(** *** Conversions *)

Lemma Qfloor_scaled (m : positive) (e : Z) :
  Qfloor (inject_Z (Zpos m) * (2 # 1) ^ e)%Q = Z.shiftl (Zpos m) e.
Proof.
  destruct e as [|p|p].
  - rewrite Z.shiftl_0_r. simpl Qpower. rewrite Qmult_1_r. apply Qfloor_Z.
  - rewrite Z.shiftl_mul_pow2 by lia.
    change (2 # 1)%Q with (inject_Z 2).
    rewrite <- Zpower_Qpower by lia. rewrite <- inject_Z_mult. apply Qfloor_Z.
  - change (Z.shiftl (Zpos m) (Zneg p)) with (Z.shiftr (Zpos m) (Zpos p)).
    rewrite Z.shiftr_div_pow2 by lia.
    rewrite Qpower_decomp_neg_pos. rewrite Z.pow_1_l by lia.
    assert (E : (inject_Z (Zpos m) * (1 # 2 ^ p) == Zpos m # 2 ^ p)%Q).
    { unfold Qeq. simpl. lia. }
    rewrite E. unfold Qfloor. now rewrite Pos2Z.inj_pow.
Qed.

Lemma scaled_positive (m : positive) (e : Z) :
  (0 < inject_Z (Zpos m) * (2 # 1) ^ e)%Q.
Proof.
  apply Qmult_lt_0_compat.
  - reflexivity.
  - apply Qpower_0_lt. reflexivity.
Qed.
(** * The recommendation cache and aggregation pipeline of the movie backend

    A shallow embedding of [services/ml.service.js] (the expiring cache and
    the [MLService] class) and of the enrichment block shared by the three
    handlers of [routes/recommendations.js].

    Conventions of the embedding:
    - JavaScript integers (user ids, movie ids, limits, millisecond
      timestamps, ttl seconds) are [Z], and a template literal renders them
      in decimal; scores are binary64 floats, Rocq's primitive [float], so
      [0.9 - i * 0.05] rounds exactly as it does in the program;
    - the handlers always pass a limit, so the default [limit = 10] of the
      methods is not modelled;
    - a payload of the ranking service is an object of the shape
      [{ movie_ids, scores, method }], whatever its lists hold; being an
      object it is truthy, so [if (cached)] tests for a hit;
    - [cache.data], a plain object used as a dictionary, is a
      [gmap string CacheItem]; every key the service builds contains a
      colon, so none of them is the name of an inherited property;
    - an [async] method is a computation over the cache that may return or
      throw (a rejected promise); what the outside world answers during one
      call (the clock, the SQLite reads, the HTTP calls) is a [world]
      record given to the call, and calls are taken one after the other;
    - [console.log] and [console.error] lines are left out. *)

Set Warnings "-inexact-float".

From Stdlib Require Import ZArith Floats Ascii.
From stdpp Require Import gmap strings list pretty.

Local Open Scope Z_scope.

(** ** JavaScript library functions the service relies on *)

Module JS.

(** What a JavaScript computation completes with. *)
Inductive js_error :=
| AxiosError (message : string)
| SqliteError (message : string)
| RangeError (message : string).
(** [apierrors.ReasonForError]: the reason of the first API status in the chain. *)
Fixpoint ReasonForError (err : error) : option StatusReason :=
  match err with
  | apierror r _ => Some r
  | fmt_Errorf _ e => ReasonForError e
  | _ => None
  end.

Definition IsNotFound (err : error) : bool :=
  bool_decide (ReasonForError err = Some ReasonNotFound).
Definition IsAlreadyExists (err : error) : bool :=
  bool_decide (ReasonForError err = Some ReasonAlreadyExists).
Definition IsConflict (err : error) : bool :=
  bool_decide (ReasonForError err = Some ReasonConflict).

(** [errors.Is(err, target)] for a package-level error variable. *)
Fixpoint errors_Is (err : error) (target : string) : bool :=
  match err with
  | err_var id => bool_decide (id = target)
  | fmt_Errorf _ e => errors_Is e target
  | _ => false
  end.

(** The multiple return value [(A, error)]. *)
Inductive result (A : Type) :=
| Ok (a : A)
| Err (e : error).
Arguments Ok {A} _.
Arguments Err {A} _.

Definition is_ok {A} (r : result A) : bool :=
  match r with Ok _ => true | Err _ => false end.

Lemma IsNotFound_errorf msg e : IsNotFound (errorf msg e) = IsNotFound e.
Proof. by destruct e. Qed.
Lemma IsConflict_errorf msg e : IsConflict (errorf msg e) = IsConflict e.
Proof. by destruct e. Qed.
Lemma IsNotFound_not_conflict e : IsNotFound e = true → IsConflict e = false.
Proof.
  unfold IsNotFound, IsConflict. intros H%bool_decide_eq_true.
  apply bool_decide_eq_false. congruence.
Qed.

(** ** Go strings *)

Definition Str (c : ascii) : string := String c EmptyString.

(** The verb [%q]: Go's quoted form of a string.  Bytes of non-ASCII
    (printable) runes are kept as they are. *)
Definition hex_digit (n : nat) : string :=
  Str (ascii_of_nat (if Nat.ltb n 10 then 48 + n else 87 + n)%nat).
Definition escape (c : ascii) : string :=
  let n := nat_of_ascii c in
  match n with
  | 34%nat | 92%nat => String "\" (Str c)
  | 7%nat => "\a" | 8%nat => "\b" | 9%nat => "\t" | 10%nat => "\n" | 11%nat => "\v"
  | 12%nat => "\f" | 13%nat => "\r"
  | _ => if Nat.ltb n 32 || Nat.eqb n 127
         then "\x" +:+ hex_digit (n / 16) +:+ hex_digit (n mod 16)
         else Str c
  end.
Definition dquote : ascii := ascii_of_nat 34.
Fixpoint escaped (s : string) : string :=
  match s with
  | EmptyString => EmptyString
  | String c s' => escape c +:+ escaped s'
  end.
Definition quote (s : string) : string := Str dquote +:+ escaped s +:+ Str dquote.

(** [strings.HasPrefix] and [strings.CutPrefix]. *)
Fixpoint CutPrefix (s prefix : string) {struct prefix} : option string :=
  match prefix, s with
  | EmptyString, _ => Some s
  | String p prefix', String c s' =>
      if bool_decide (p = c) then CutPrefix s' prefix' else None
  | String _ _, EmptyString => None
  end.
Definition HasPrefix (s prefix : string) : bool :=
  match CutPrefix s prefix with Some _ => true | None => false end.
Definition TrimPrefix (s prefix : string) : string :=
  match CutPrefix s prefix with Some r => r | None => s end.

(** [strings.CutSuffix]. *)
Fixpoint CutSuffix (s suffix : string) : option string :=
  if bool_decide (s = suffix) then Some EmptyString
  else match s with
       | EmptyString => None
       | String c s' => match CutSuffix s' suffix with
                        | Some r => Some (String c r)
                        | None => None
                        end
       end.

(** [strings.TrimSpace], on the ASCII white space of [unicode.IsSpace]. *)
Definition is_space (c : ascii) : bool :=
  let n := N_of_ascii c in
  ((9 <=? n) && (n <=? 13) || (n =? 32))%N.
Fixpoint TrimLeft (s : string) : string :=
  match s with
  | String c s' => if is_space c then TrimLeft s' else s
  | EmptyString => EmptyString
  end.
Definition TrimSpace (s : string) : string :=
  String.rev (TrimLeft (String.rev (TrimLeft s))).

(** [strings.Split(s, sep)] for a one-byte separator. *)
Fixpoint split_byte (sep : ascii) (s : string) : list string :=
  match s with
  | EmptyString => [EmptyString]
  | String c s' =>
      if bool_decide (c = sep) then EmptyString :: split_byte sep s'
      else match split_byte sep s' with
           | [] => [Str c]
           | w :: ws => String c w :: ws
           end
  end.

(** [strings.Join]. *)
Fixpoint join (sep : string) (l : list string) : string :=
  match l with
  | [] => ""
  | [x] => x
  | x :: l' => x +:+ sep +:+ join sep l'
  end.

Lemma CutPrefix_Some s prefix r : CutPrefix s prefix = Some r ↔ s = prefix +:+ r.
Proof.
  revert s. induction prefix as [|p prefix IH]; intros s; simpl.
  - split; [by intros [= ->]|by intros ->].
  - destruct s as [|c s]; [split; done|].
    case_bool_decide as Hpc.
    + subst. rewrite IH. split; [by intros ->|by intros [= ->]].
    + split; [done|]. intros [= -> _]. done.
Qed.

Lemma CutPrefix_app prefix r : CutPrefix (prefix +:+ r) prefix = Some r.
Proof. by apply CutPrefix_Some. Qed.

Lemma string_app_cons c (s1 s2 : string) : String c s1 +:+ s2 = String c (s1 +:+ s2).
Proof. done. Qed.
--------------------------------------------------
• **Instructions for the task**
Every line in the listing above that mentions "computation" should be returned.

• **Answer for the task**
    - an [async] method is a computation over the cache that may return or
(** What a JavaScript computation completes with. *)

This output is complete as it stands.